Description:
Traditionally, the operation of the battery is optimised using 24h of forecasted data of load demand and renewable energy sources generation using offline optimisation techniques, where the battery actions (charge/discharge/idle) are determined before the start of the day. Reinforcement Learning (RL), a machine learning algorithm, has recently been suggested as an alternative to these traditional techniques due to its ability to learn optimal policy online using real data. Two approaches of RL have been suggested in the literature namely offline and online. In offline RL, the agent learns the optimum policy using predicted generation and load data. Once convergence is achieved, battery commands are dispatched in real time. This method is similar to traditional methods because it relies on forecasted data. In online RL, on the other hand, the agent learns the optimum policy by interacting with the system in real time using real data. However, the effectiveness of the online RL algorithm as compared to that of the offline approach when the prediction error increases has never been investigated before. The use of a year's worth of data in this thesis is another novel aspect of this thesis comparing offline versus online RL.

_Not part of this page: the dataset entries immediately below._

(* ===== verification/IrqReport.v ===== *)
(** * The reports of the interrupt request layer (src/kernel/irq.c)

    [irq_print_stats] and [irq_debug_show] as their calls to printk, and the two
    phases of initialisation, which only print. *)
From S2P Require Import Prelude Screen Printk PrintkSpec PrintkTools Irq.

#[local] Open Scope string_scope.
#[local] Open Scope list_scope.
#[local] Open Scope Z_scope.

Definition early_irq_init : list pcall := [pln "<7>Early IRQ initialization" []].
Definition late_irq_init : list pcall := [pln "<7>Late IRQ initialization" []].

Definition irq_print_stats (irq : Z) (s : irq_state) : list pcall :=
  if NR_IRQS <=? irq then [] else
  let d := descs s !!! Z.to_nat irq in
  let st := dstats d in
  [pln "IRQ %d (%s):" [AInt irq; AStr (bytes_of (name d))]; pln "  Total: %u" [AInt (irqs st)]; pln "  Spurious: %u" [AInt (spurious st)];
   pln "  Unhandled: %u" [AInt (unhandled st)]; pln "  Retriggered: %u" [AInt (retriggered st)]; pln "  Missed: %u" [AInt (missed st)]].
(** [n] descriptors from [i] on. *)
Fixpoint show_descs (n i : nat) (s : irq_state) : list pcall :=
  match n with
  | O => []
  | S n => (if 0 <? irqs (dstats (descs s !!! i)) then irq_print_stats (Z.of_nat i) s else []) ++ show_descs n (S i) s
  end.
Definition irq_debug_show (s : irq_state) : list pcall :=
  [pln "=== IRQ Statistics ===" []; pln "Total IRQs: %u" [AInt (total_irqs s)]; pln "Spurious IRQs: %u" [AInt (spurious_irqs s)];
   pln "Unhandled IRQs: %u" [AInt (unhandled_irqs s)]; pln "Disabled IRQs: %u" [AInt (disabled_irqs s)]; pln "Masked IRQs: %u" [AInt (masked_irqs s)];
   pln "" []] ++ show_descs (Z.to_nat NR_IRQS) 0 s.

(** ** The report is printed *)

(** A call without a level whose format the formatter supports. *)
Definition formats (c : pcall) : Prop := head c.1 ≠ Some 60 ∧ ∃ msg, format c.1 c.2 = Ok msg ∧ msg ≠ [].

Lemma no_level d fmt : head fmt ≠ Some 60 → parse_log_level d fmt = (d, 0%nat).
Proof. intros H. unfold parse_log_level. repeat (case_match; simplify_eq; try reflexivity). Qed.
Lemma printk_formats con_write now c s cs : formats c → 0 <= default_message_loglevel s <= 7 →
  con_list (con_next s) (console_drivers s) cs →
  ∃ z s', printk con_write now c.1 c.2 s = Ok (z, s') ∧ default_message_loglevel s' = default_message_loglevel s ∧
    con_next s' = con_next s ∧ console_drivers s' = console_drivers s.
Proof.
  intros (Hh & msg & Hf & Hne) Hd Hc. eexists _, _. split.
  - apply (vprintk_line con_write now c.1 c.2 s _ 0 msg cs (no_level _ _ Hh) Hd Hf Hne Hc).
  - done.
Qed.
Lemma printk_all_formats con_write now cs : ∀ calls k s, Forall formats calls → 0 <= default_message_loglevel s <= 7 →
  con_list (con_next s) (console_drivers s) cs → ∃ s', printk_all con_write now k calls s = Ok (tt, s').
Proof.
  induction calls as [| [fmt args] calls IH]; intros k s Hall Hd Hc; [by eexists |].
  inversion Hall as [| ? ? Hf Hr]; subst. destruct (printk_formats con_write (now k) _ s cs Hf Hd Hc) as (z & s' & Hp & E1 & E2 & E3).
  cbn in Hp. cbn [printk_all]. rewrite Hp. ok_bind. apply IH; [done | by rewrite E1 | by rewrite E2, E3].
Qed.

(** A line with one number. *)
Lemma utoa_u32 v : ∃ ds, utoa (u32 v) 10 = Ok ds ∧ ds ≠ [].
Proof.
  destruct (proj1 (itoa_utoa_value (u32 v))) as (ds & Hd & _ & _ & Hne); [| by exists ds].
  unfold u32, is_u32. apply Z.mod_pos_bound. lia.
Qed.
(** A literal in front of a format. *)
Lemma format_lit lit rest args r : forallb (λ c, negb (c =? PERCENT)) lit = true → format rest args = Ok r →
  format (lit ++ rest) args = Ok (lit ++ r).
Proof.
  induction lit as [| c lit IH]; [done |]. cbn [forallb app format]. intros [Hc Hl]%andb_prop Hr.
  apply negb_true_iff in Hc. rewrite Hc, (IH Hl Hr). done.
Qed.
Lemma literal_formats x : forallb (λ c, negb (c =? PERCENT)) (bytes_of x) = true → head (bytes_of x ++ [NEWLINE]) ≠ Some 60 → formats (pln x []).
Proof.
  intros Hx Hh. split; [exact Hh |]. exists (bytes_of x ++ [NEWLINE]). split; [exact (format_lit _ [NEWLINE] [] [NEWLINE] Hx eq_refl) |].
  intros H. by apply app_nil in H as [_ ?].
Qed.
Lemma unsigned_formats x v : forallb (λ c, negb (c =? PERCENT)) (bytes_of x) = true → head (bytes_of x ++ [PERCENT]) ≠ Some 60 →
  formats (bytes_of x ++ [PERCENT; 117; NEWLINE], [AInt v]).
Proof.
  intros Hx Hh. split; [by destruct (bytes_of x) |]. destruct (utoa_u32 v) as (ds & Hds & Hne).
  assert (Hn : format [PERCENT; 117; NEWLINE] [AInt v] = Ok (ds ++ [NEWLINE])) by (cbn -[utoa u32]; by rewrite Hds).
  exists (bytes_of x ++ ds ++ [NEWLINE]). split; [exact (format_lit _ _ _ _ Hx Hn) |].
  intros H. apply app_nil in H as [_ H]. by apply app_nil in H as [_ ?].
Qed.

Lemma title_formats irq (nm : bytes) : 0 <= irq < NR_IRQS → formats (pln "IRQ %d (%s):" [AInt irq; AStr nm]).
Proof.
  intros Hi. destruct (proj1 (proj2 (itoa_utoa_value irq))) as (ds & _ & _ & _ & Hds); [unfold INT_MIN, NR_IRQS in *; lia |].
  assert (E : s32 irq = irq).
  { unfold s32, u32, NR_IRQS in *. rewrite Z.mod_small by lia. destruct (Z.ltb_spec irq 2147483648); lia. }
  split; [discriminate |]. set (d := if irq <? 0 then 45 :: ds else ds) in Hds.
  exists (bytes_of "IRQ " ++ d ++ bytes_of " (" ++ nm ++ bytes_of "):" ++ [NEWLINE]). split; [| discriminate].
  apply (format_lit (bytes_of "IRQ ") (PERCENT :: 100 :: bytes_of " (" ++ PERCENT :: 115 :: bytes_of "):" ++ [NEWLINE]) _
    (d ++ bytes_of " (" ++ nm ++ bytes_of "):" ++ [NEWLINE]) eq_refl).
  pose proof (format_lit (bytes_of " (") (PERCENT :: 115 :: bytes_of "):" ++ [NEWLINE]) [AStr nm] (nm ++ bytes_of "):" ++ [NEWLINE]) eq_refl eq_refl) as Hs.
  cbn [format Z.eqb Pos.eqb PERCENT conversion orb snd pln]. rewrite E, Hds. ok_bind.
  match goal with |- context [format ?f [AStr nm]] => replace (format f [AStr nm]) with (Ok (bytes_of " (" ++ nm ++ bytes_of "):" ++ [NEWLINE])) by (symmetry; exact Hs) end. done.
Qed.

Lemma stats_formats irq s : 0 <= irq < NR_IRQS → Forall formats (irq_print_stats irq s).
Proof.
  intros Hi. unfold irq_print_stats. replace (NR_IRQS <=? irq) with false by (symmetry; apply Z.leb_gt; lia).
  repeat apply Forall_cons_2; [by apply title_formats | apply (unsigned_formats "  Total: ") | apply (unsigned_formats "  Spurious: ")
    | apply (unsigned_formats "  Unhandled: ") | apply (unsigned_formats "  Retriggered: ") | apply (unsigned_formats "  Missed: ")
    | by apply Forall_nil]; done.
Qed.
Lemma descs_formats s n : ∀ i, (i + n <= 256)%nat → Forall formats (show_descs n i s).
Proof.
  induction n as [| n IH]; intros i Hi; [by apply Forall_nil |]. cbn [show_descs]. apply Forall_app. split; [| apply IH; lia].
  destruct (_ <? _); [apply stats_formats; unfold NR_IRQS; lia | by apply Forall_nil].
Qed.

(** [irq_debug_show] prints its report and returns, whatever the counters and
    names, when the list of consoles is well formed. *)
Theorem irq_debug_show_prints con_write now s p cs :
  0 <= default_message_loglevel p <= 7 → con_list (con_next p) (console_drivers p) cs →
  ∃ p', printk_all con_write now 0 (irq_debug_show s) p = Ok (tt, p').
Proof.
  intros Hd Hc. apply (printk_all_formats con_write now cs); [| done | done]. unfold irq_debug_show. apply Forall_app. split.
  - repeat apply Forall_cons_2; [by apply literal_formats | apply (unsigned_formats "Total IRQs: ") | apply (unsigned_formats "Spurious IRQs: ")
      | apply (unsigned_formats "Unhandled IRQs: ") | apply (unsigned_formats "Disabled IRQs: ") | apply (unsigned_formats "Masked IRQs: ")
      | by apply literal_formats | by apply Forall_nil]; done.
  - apply descs_formats. done.
Qed.
(** The chunk [process_chunk] returns for a URL that parses as [parsed]. *)
Definition processed_chunk `{Models} `{Web} (parsed : ParsedUrl) (chunk : str)
    (index : nat) (page_url : str) : ProcessedChunk :=
  {| url := page_url;
     chunk_number := index;
     title := match llm_invoke (title_prompt chunk) with
              | Raise _ => default_title parsed
              | Ok response =>
                title_from_response response (default_title parsed)
              end;
     summary := chunk;
     content := chunk;
     metadata :=
       <[ py "source" := JStr (netloc parsed) ]>
       (<[ py "chunk_size" := JInt (Z.of_nat (length chunk)) ]>
       (<[ py "crawled_at" := JStr (utc_now_isoformat page_url index) ]>
       (<[ py "url_path" := JStr (path parsed) ]> ∅)));
     embedding := get_embedding chunk |}.

(** The position of the last occurrence of [p] in [s] that lies past 30% of
    [chunk_size], if there is one. *)
Definition last_break_past_30 (p s : str) (chunk_size k : nat) : Prop :=
  3 * chunk_size < 10 * k /\
  startswith p (drop k s) = true /\
  forall j, k < j -> j <= length s -> startswith p (drop j s) = false.

Definition no_break_past_30 (p s : str) (chunk_size : nat) : Prop :=
  forall j, 3 * chunk_size < 10 * j -> j <= length s ->
            startswith p (drop j s) = false.

(** ** Concrete collaborators for the examples *)

(** Back ends whose generation service always answers [reply]. *)
Definition demo_models (reply : str) : Models :=
  {| float := Z;
     float_zero := 0%Z;
     llm_invoke := fun _ => Ok reply;
     aembed_query := fun _ => Ok [1%Z; 2%Z];
     nearer := fun _ _ _ => true |}.

(** Back ends whose embedding service, or whose generation service, fails
    with the given message. *)
Definition failing_embedding_models (e : str) : Models :=
  {| float := Z;
     float_zero := 0%Z;
     llm_invoke := fun _ => Ok (py "ok");
     aembed_query := fun _ => Raise e;
     nearer := fun _ _ _ => true |}.

Definition failing_generation_models (e : str) : Models :=
  {| float := Z;
     float_zero := 0%Z;
     llm_invoke := fun _ => Raise e;
     aembed_query := fun _ => Ok [1%Z; 2%Z];
     nearer := fun _ _ _ => true |}.

(** A store that refuses no call, with the given behaviour of [add] at an
    id that is present. *)
Definition demo_store (models : Models) (policy : AddPolicy) : @Store models :=
  {| add_existing := policy;
     add_error := fun _ _ _ _ _ => None;
     query_error := fun _ _ _ => None;
     get_error := fun _ => None |}.

(** A store whose [query] refuses a request for no result. *)
Definition strict_query_store (models : Models) : @Store models :=
  {| add_existing := KeepExisting;
     add_error := fun _ _ _ _ _ => None;
     query_error := fun _ _ n =>
       if n =? 0 then Some (py "Number of requested results 0, cannot be negative, or zero.")
       else None;
     get_error := fun _ => None |}.

(** The first chunk of a page, ingested once and ingested again later. *)
Definition demo_chunk (crawled_at : string) : @ProcessedChunk (demo_models []) :=
  @Build_ProcessedChunk (demo_models [])
    (py "https://example.com/forum") 0 (JStr (py "a title")) (py "some text")
    (py "some text") {[ py "crawled_at" := JStr (py crawled_at) ]}
    [1%Z; 2%Z].

(** A site of three pages on one host: [a] links to [b], to itself and to
    another host, [b] links back to [a] and on to [c], and [c] answers 404.
    Only [a] has a long text. The body of a page is represented by its URL. *)
Definition demo_a : str := py "http://h/a".
Definition demo_b : str := py "http://h/b".
Definition demo_c : str := py "http://h/c".

Definition demo_web : Web :=
  {| session_get := fun url =>
       if bool_decide (url = demo_a) || bool_decide (url = demo_b)
       then Ok (200%Z, url) else Ok (404%Z, []);
     soup_get_text := fun html =>
       if bool_decide (html = demo_a) then replicate 600 120%N
       else py "short";
     soup_anchor_hrefs := fun html =>
       if bool_decide (html = demo_a)
       then [demo_b; demo_a; py "http://other/z"; demo_b]
       else [demo_a; demo_c];
     urljoin := fun _ href => Ok href;
     urlparse := fun url =>
       Ok {| netloc := if startswith (py "http://h/") url then py "h"
                       else py "other";
             path := drop 8 url |};
     json_loads_title := fun _ => Ok None;
     utc_now_isoformat := fun _ _ => py "2025-01-01T00:00:00+00:00";
     pop_choice := fun i => i |}.

(** The same site, where page [a] also has an anchor whose href is
    [http://[] : [urljoin] raises on it, as [urllib.parse] does on an
    unclosed bracket. *)
Definition demo_web_bad_href : Web :=
  {| session_get := @session_get demo_web;
     soup_get_text := @soup_get_text demo_web;
     soup_anchor_hrefs := fun html =>
       if bool_decide (html = demo_a) then [demo_b; py "http://["]
       else [demo_a; demo_c];
     urljoin := fun _ href =>
       if bool_decide (href = py "http://[") then Raise (py "Invalid IPv6 URL")
       else Ok href;
     urlparse := @urlparse demo_web;
     json_loads_title := @json_loads_title demo_web;
     utc_now_isoformat := @utc_now_isoformat demo_web;
     pop_choice := @pop_choice demo_web |}.

(** A reply in which one copy of the disclaimer sits inside another: removing
    the inner copy joins the two halves of the outer one. *)
Definition nested_disclaimer_reply : str :=
  py "ตอบ " ++ take 1 disclaimer_text ++ disclaimer_text ++ drop 1 disclaimer_text.

(** A collection holding one record. *)
Definition demo_collection (reply : str)
  : gmap str (@StoreRecord (demo_models reply)) :=
  @insert_chunk (demo_models reply) (demo_store (demo_models reply) Overwrite) ∅
    (@Build_ProcessedChunk (demo_models reply)
       (py "https://example.com/forum") 0 (JStr (py "a title")) (py "some text")
       (py "some text")
       {[ py "crawled_at" := JStr (py "2025-01-01T00:00:00+00:00") ]}
       [1%Z; 2%Z]).

(** A collection holding one record, over any back ends. *)
Definition demo_collection_of (models : Models) : gmap str (@StoreRecord models) :=
  @insert_chunk models (demo_store models Overwrite) ∅
    (@Build_ProcessedChunk models
       (py "https://example.com/forum") 0 (JStr (py "a title")) (py "some text")
       (py "some text")
       {[ py "crawled_at" := JStr (py "2025-01-01T00:00:00+00:00") ]}
       []).

(** A parser that finds the title [t] in the text [json] and rejects every
    other text, on the demonstration site. *)
Definition demo_web_json (json : str) (t : Json) : Web :=
  {| session_get := @session_get demo_web;
     soup_get_text := @soup_get_text demo_web;
     soup_anchor_hrefs := @soup_anchor_hrefs demo_web;
     urljoin := @urljoin demo_web;
     urlparse := @urlparse demo_web;
     json_loads_title := fun s =>
       if bool_decide (s = json) then Ok (Some t)
       else Raise (py "Expecting value");
     utc_now_isoformat := @utc_now_isoformat demo_web;
     pop_choice := @pop_choice demo_web |}.

(** The reply [{"title": null}] of a generation service, and the site with a
    parser that reads it. *)
Definition null_title_reply : str :=
  py "{" ++ DQ ++ py "title" ++ DQ ++ py ": null}".

Definition demo_web_null_title : Web := demo_web_json null_title_reply JNull.

(** A clock that formats every date as one fixed text. *)
Definition demo_clock : LocalClock :=
  {| format_local_time := fun _ => Ok (py "2025-01-01 07:00:00 +07") |}.

(** The collection after a short text was stored as the content of page
    [a] of the demonstration site: one chunk. *)
Definition demo_stored_page : gmap str (@StoreRecord (demo_models [])) :=
  match @process_and_store_document (demo_models [])
          (demo_store (demo_models []) KeepExisting) demo_web ∅ demo_a
          (py "some text") with
  | Some (Ok r) => r.1
  | _ => ∅
  end.

(** The statistics of that collection under the demonstration clock. *)
Definition demo_stats : DbStats :=
  {| stats_urls := [VStr demo_a];
     stats_domains := [VStr (py "h")];
     stats_doc_count := 1;
     stats_last_updated := VStr (py "2025-01-01 07:00:00 +07") |}.

(** A history of five turns. *)
Definition demo_turn (r c : string) : ChatTurn :=
  {| role := py r; turn_content := py c |}.

Definition demo_history : list ChatTurn :=
  [demo_turn "user" "q1"; demo_turn "assistant" "a1"; demo_turn "user" "q2";
   demo_turn "assistant" "a2"; demo_turn "user" "q3"].

(* ===================================================================== *)
(** * Part II - properties *)
(* ===================================================================== *)

(** ** Python strings *)

Lemma lstrip_length (s : str) : length (lstrip s) <= length s.
Proof.
  induction s as [|c s IH]; simpl; [lia|].
  destruct (isspace c); simpl; lia.
Qed.

Lemma strip_length (s : str) : length (strip s) <= length s.
Proof.
  unfold strip, rstrip. rewrite length_reverse.
  etrans; [apply lstrip_length|]. rewrite length_reverse.
  apply lstrip_length.
Qed.

Lemma without_space_app (s t : str) :
  without_space (s ++ t) = without_space s ++ without_space t.
Proof. apply filter_app. Qed.

Lemma without_space_reverse (s : str) :
  without_space (reverse s) = reverse (without_space s).
Proof. apply filter_reverse. Qed.

Lemma without_space_lstrip (s : str) :
  without_space (lstrip s) = without_space s.
Proof.
  induction s as [|c s IH]; [done|]. cbn [lstrip].
  destruct (isspace c) eqn:Hc; [|done].
  rewrite IH. unfold without_space. rewrite (filter_cons_False _ c); [done|].
  rewrite Hc. discriminate.
Qed.

Lemma without_space_strip (s : str) :
  without_space (strip s) = without_space s.
Proof.
  unfold strip, rstrip.
  rewrite without_space_reverse, without_space_lstrip, without_space_reverse.
  rewrite reverse_involutive. apply without_space_lstrip.
Qed.

Lemma slice_length (s : str) (a b : nat) : length (slice s a b) <= b - a.
Proof. unfold slice. rewrite length_take. lia. Qed.

(** Consecutive slices and the rest put the text back together. *)
Lemma slice_split (s : str) (a b : nat) :
  a <= b -> take b s = take a s ++ slice s a b.
Proof.
  intros Hab. unfold slice.
  rewrite take_take_drop. f_equal. lia.
Qed.

Lemma lstrip_decompose (s : str) :
  exists ws, all_space ws /\ s = ws ++ lstrip s.
Proof.
  induction s as [|c s (ws & Hws & IH)].
  { exists []. split; [constructor|done]. }
  cbn [lstrip]. destruct (isspace c) eqn:Hc.
  - exists (c :: ws). split; [by constructor|]. simpl. congruence.
  - exists []. split; [constructor|done].
Qed.

Lemma all_space_reverse (s : str) : all_space s -> all_space (reverse s).
Proof. unfold all_space. by rewrite Forall_reverse. Qed.

Lemma strip_decompose (s : str) :
  exists ws1 ws2, all_space ws1 /\ all_space ws2 /\ s = ws1 ++ strip s ++ ws2.
Proof.
  destruct (lstrip_decompose s) as (ws1 & H1 & E1).
  destruct (lstrip_decompose (reverse (lstrip s))) as (ws2 & H2 & E2).
  exists ws1, (reverse ws2). split; [done|]. split; [by apply all_space_reverse|].
  unfold strip, rstrip. rewrite <- reverse_app, <- E2, reverse_involutive.
  exact E1.
Qed.

Lemma strip_nil_all_space (s : str) : strip s = [] -> all_space s.
Proof.
  intros E. destruct (strip_decompose s) as (ws1 & ws2 & H1 & H2 & Hs).
  rewrite Hs, E. simpl. by apply Forall_app.
Qed.

Lemma without_space_all_space (s : str) : all_space s -> without_space s = [].
Proof.
  induction 1 as [|c s Hc _ IH]; [done|].
  unfold without_space. rewrite (filter_cons_False _ c); [done|]. rewrite Hc. discriminate.
Qed.

Lemma startswith_length (p s : str) :
  startswith p s = true -> length p <= length s.
Proof.
  revert s. induction p as [|a p IH]; intros [|b s]; simpl; try lia; try done.
  intros [_ H]%andb_true_iff. apply IH in H. lia.
Qed.

Lemma rfind_from_bounds (p s : str) (i : nat) :
  (0 <= rfind_from i p s)%Z ->
  (Z.of_nat i <= rfind_from i p s)%Z /\
  (rfind_from i p s + Z.of_nat (length p) <= Z.of_nat (i + length s))%Z.
Proof.
  revert i. induction s as [|c s IH]; intros i; cbn [rfind_from].
  - destruct (startswith p []) eqn:Hp; [|lia].
    apply startswith_length in Hp. simpl in *. lia.
  - destruct (0 <=? rfind_from (S i) p s)%Z eqn:Hr.
    + intros _. apply Z.leb_le in Hr. specialize (IH _ Hr). simpl. lia.
    + destruct (startswith p (c :: s)) eqn:Hp; [|lia].
      apply startswith_length in Hp. simpl in *. lia.
Qed.

Lemma rfind_bounds (s p : str) :
  (0 <= rfind s p)%Z -> (rfind s p + Z.of_nat (length p) <= Z.of_nat (length s))%Z.
Proof. intros H. by destruct (rfind_from_bounds p s 0 H) as [_ ?]. Qed.

Lemma rfind_lower (s p : str) : (-1 <= rfind s p)%Z.
Proof.
  unfold rfind. generalize 0. induction s as [|c s IH]; intros i; cbn [rfind_from].
  - destruct (startswith p []); lia.
  - destruct (0 <=? rfind_from (S i) p s)%Z eqn:Hr; [apply IH|].
    destruct (startswith p (c :: s)); lia.
Qed.

(** *** The cut point of one iteration *)

Lemma chunk_end_lower (text : str) (chunk_size start : nat) :
  start <= chunk_end text chunk_size start.
Proof.
  unfold chunk_end. cbv zeta.
  repeat case_match; lia.
Qed.

Lemma chunk_end_upper (text : str) (chunk_size start : nat) :
  chunk_end text chunk_size start <= start + chunk_size.
Proof.
  unfold chunk_end, past_30_percent.
  pose proof (slice_length text start (start + chunk_size)) as Hlen.
  set (chunk := slice text start (start + chunk_size)) in *.
  destruct (3 * _ <? 10 * rfind chunk (NL ++ NL))%Z eqn:Hp.
  - apply Z.ltb_lt in Hp.
    assert (0 <= rfind chunk (NL ++ NL))%Z as H0 by lia.
    apply rfind_bounds in H0. change (length (NL ++ NL)) with 2 in H0. lia.
  - destruct (str_in _ chunk); [|lia].
    destruct (3 * _ <? 10 * rfind chunk (py ". "))%Z eqn:Hs; [|lia].
    apply Z.ltb_lt in Hs.
    assert (0 <= rfind chunk (py ". "))%Z as H0 by lia.
    apply rfind_bounds in H0. change (length (py ". ")) with 2 in H0. lia.
Qed.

Motivated by this shortcoming in the existing literature, this thesis provides a comprehensive comparison between the two approaches. The result shows when the error is in between 0%-1.5% the offline perform 5% better in terms of cost with respect to online RL. In contrast, when the difference between real and predicted data is greater than 1.6%, the online RL produces better results in terms of cost savings up to a minimum of 3%. While the online RL produces better results, it takes relatively long time to converge during which the performance is suboptimal. Therefore, online RL deals better with the forecasted error but can take longer time to converge. This challenge is also addressed by suggesting and implementing a novel dual layer Q-learning strategy. This not only decreases the overall operating cost of the microgrid as compared to online RL but also reduces the convergence time. Last but not the least, this thesis also performs sensitivity analysis investigating different discrete system spaces such as actions space, state space and hyperparameters selection during control of a battery in a grid connected microgrid. As a result of tuning, the best optimal values of hyper parameters are 0.85, 0.9, and 0.8, respectively. This thesis found that higher discretization levels (e.g. 8 vs. 5) take longer to converge but save more money in the long run, about 1% a day on average.